DB says: Your roving southern correspondent was cajoled into attending the Alpine Energy Model Railway Expo in Timaru on Sunday by his mother.
Warning: Alas, no NZ120 content.
Attendance looked pretty good from where I was standing - 13 layouts, 7 trade stands nicely-endowed with often-overpriced merchandise, and plenty of paying punters. We weren't alone in lingering at most of the layouts for quite some time (and Mum is no trainspotter), which filled us both with warm thoughts of it being a good show and well worth the $6 admission.
One of the most popular layouts was a fairly large local HO setup that featured
loads of animation. Hidden magnets drag boats around a lake, clever Faller trucks and buses navigate the highways as if by magic - even pausing in front of buildings, a chairlift spins up the mountain, skiers run down the slopes, smoke comes from a power station stack and even a volcano erupts from time to time with a deep rumbling that could easily be mistaken for a passing WRX.
The Stamping Ground (below), from NZ120's formerly-own Glen Anthony, also garnered hoards of spectators. This is a neat wee layout comprising two (soon to be three) modules that packs plenty of action into a small space, including animated water wheel, stamping battery and gold digger; ore that is loaded from bins into the wagons and then dumped at the battery; and a couple of trains that purposefully shuffle the wagons around to effect this. Although not a huge layout, it's peppered with interesting scenes and people were easily amused for five minutes before they'd seen all the action. And all running very smoothly with kadee magnetic uncoupling, hidden point operation, lots of wagon-tipping unloading and not a five-finger-shuffle in sight. A really well thought-out and executed layout set amongst captivating scenery.
So that's the takeaway - "lots going on" keeps the punters amused.
Of course another, often easier, way to do that is to simply run lots of trains. The winner here, with about a dozen concurrently operating trains, is the following fairly rudimentary, yet completely mesmerising setup. Yes, every train in this photo is moving, and its all made of Lego, including this nice BNSF doublestack train. The layout is also in the foreground of the top picture. Its big.

I spent a surprisingly long amount of time staring at this layout with a silly grin on my face and Mum liked the blue train out of shot to the right. From what could ascertain, primarily because it was blue.
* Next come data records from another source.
(* ===== verification/SimAgree.v ===== *)
(** * The schedulers agree

    The list, the heap and the splay scheduler of the simulator dispatch the same events in
    the same order. *)
From S2P Require Import Prelude Double SimEvent SimHeap SimQueues SimTree SimSplay.
Open Scope Z_scope.

(** C23. The schedulers hand out the same events in the same order: for every sequence of
    insertions, cancellations and removals that a program may make, the list scheduler and
    the heap scheduler return what the sorted sequence of events returns, and so does the
    splay scheduler if the identifiers grow as the class [Scheduler] makes them grow. *)
Theorem schedulers_agree ops m :
  permitted m [] ops → Z.of_nat (length ops) < 2 ^ 31 - 1 →
  (∃ s h, run_ops ops (LS m NULL) = Done (spec_ops m [] ops) s ∧
    run_ops ops (HS m (Heap_new 32)) = Done (spec_ops m [] ops) h) ∧
  (growing m [] ops → ∃ t, run_ops ops (SS m NULL 0 0) = Done (spec_ops m [] ops) t).
Proof.
  intros Hp Hn. split.
  - destruct (run_ops_spec ops (LS m NULL) m [] 0) as [s Es]; [done|done|done|done|].
    destruct (run_ops_spec ops (HS m (Heap_new 32)) m [] 0) as [h Eh]; [|done|done|done|by exists s, h].
    rewrite Nat.add_0_r. by apply heap_queued_empty.
  - intros Hg. apply (run_ops_spec ops (SS m NULL 0 0) m [] 0); try done. apply splay_queued_empty.
Qed.

Definition demo_event (t u : Z) : Event := Ev NULL NULL NULL (d_of_Z t) u.
Definition demo_events : event_heap :=
  <[1%N := demo_event 5 1]> (<[2%N := demo_event 3 2]> (<[3%N := demo_event 5 3]> (<[4%N := demo_event 4 4]> ∅))).
Definition demo_ops : list queue_op :=
  [Insert 1; Insert 2; Insert 3; Insert 4; Deque; Cancel 4; Deque; Deque; Deque]%N.

Lemma demo_permitted : permitted demo_events [] demo_ops.
Proof.
  cbn [permitted demo_ops].
  do 4 (eexists; split; [vm_compute; reflexivity|]; do 3 (split; [by_decision|])).
  eexists. split; [vm_compute; reflexivity|]. do 2 (split; [by_decision|]). exact I.
Qed.

(** A closed list of events is [latest] by computation. *)
Lemma latest_compute m xs u :
  forallb (λ x, match m !! x with Some ev => uid_ ev <? u | None => true end) xs = true → latest m xs u.
Proof.
  intros Hb x ev Hx Hev. rewrite forallb_forall in Hb. specialize (Hb x). rewrite Hev in Hb.
  apply Z.ltb_lt, Hb, list_elem_of_In. done.
Qed.
Lemma demo_growing : growing demo_events [] demo_ops.
Proof.
  cbn [growing demo_ops].
  do 4 (split; [intros ev Hev; apply latest_compute; vm_compute in Hev; injection Hev as <-; vm_compute; reflexivity|]).
  intros ev _. exact I.
Qed.

Lemma schedulers_agree_witness :
  spec_ops demo_events [] demo_ops = [2; 1; 3; 0]%N ∧
  (∃ s h, run_ops demo_ops (LS demo_events NULL) = Done [2; 1; 3; 0]%N s ∧
     run_ops demo_ops (HS demo_events (Heap_new 32)) = Done [2; 1; 3; 0]%N h) ∧
  ∃ t, run_ops demo_ops (SS demo_events NULL 0 0) = Done [2; 1; 3; 0]%N t.
Proof.
  split; [vm_compute; reflexivity|].
  destruct (schedulers_agree demo_ops demo_events demo_permitted eq_refl) as [Hlh Hs].
  split; [exact Hlh|apply Hs, demo_growing].
Defined.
A couple of other interesting ideas...
A small and achievable N scale layout that could both live at home and attend exhibitions is the two-module Wedderburn (shame it was populated with American rolling stock) below with the station out front and a small fiddle yard hidden behind a backscene. All in about 8x2 feet. Mum lauds praise on the layout's exhibitor, who is doing his best to avoid eye-contact.
I'm a fan of the theatre-diorama-look as well and this (below) is fairly effective for something that's not a huge leap up from the diorama-in-a-night that ECMT presented a few weeks ago (
here and more pics
here). It is an HO Swiss timesaver-style module billed "as an example of a layout for a small space that can be incorporated into a larger home layout, have a fiddle yard added to one or both ends, or linked to other layouts Freemo style". Good stuff. Just the sort of thing NZ120 modellers should consider for part of a home layout.
Attached to one of the few NZ exhibits:

As a postscript, or should that be pre-script, on attendance after reading Rhys' post, there was a double page full colour spread in the local paper earlier this week (half was adverts from local businesses and a couple of the more distant trade stand businesses which no doubt funded the spread) and there were a few large canvas signs around the town above the main road as well as outside the venue. The hall itself was also on the main road/bypass through Timaru, so a few people may have seen it as they were passing by. It wouldn't surprise me if it was on the radio as well. I seem to remember the Christchurch people doing a really good job of publicising their shows. After all, if you're going to go to all the trouble of staging an exhibition, you might as well have some people turn up, eh?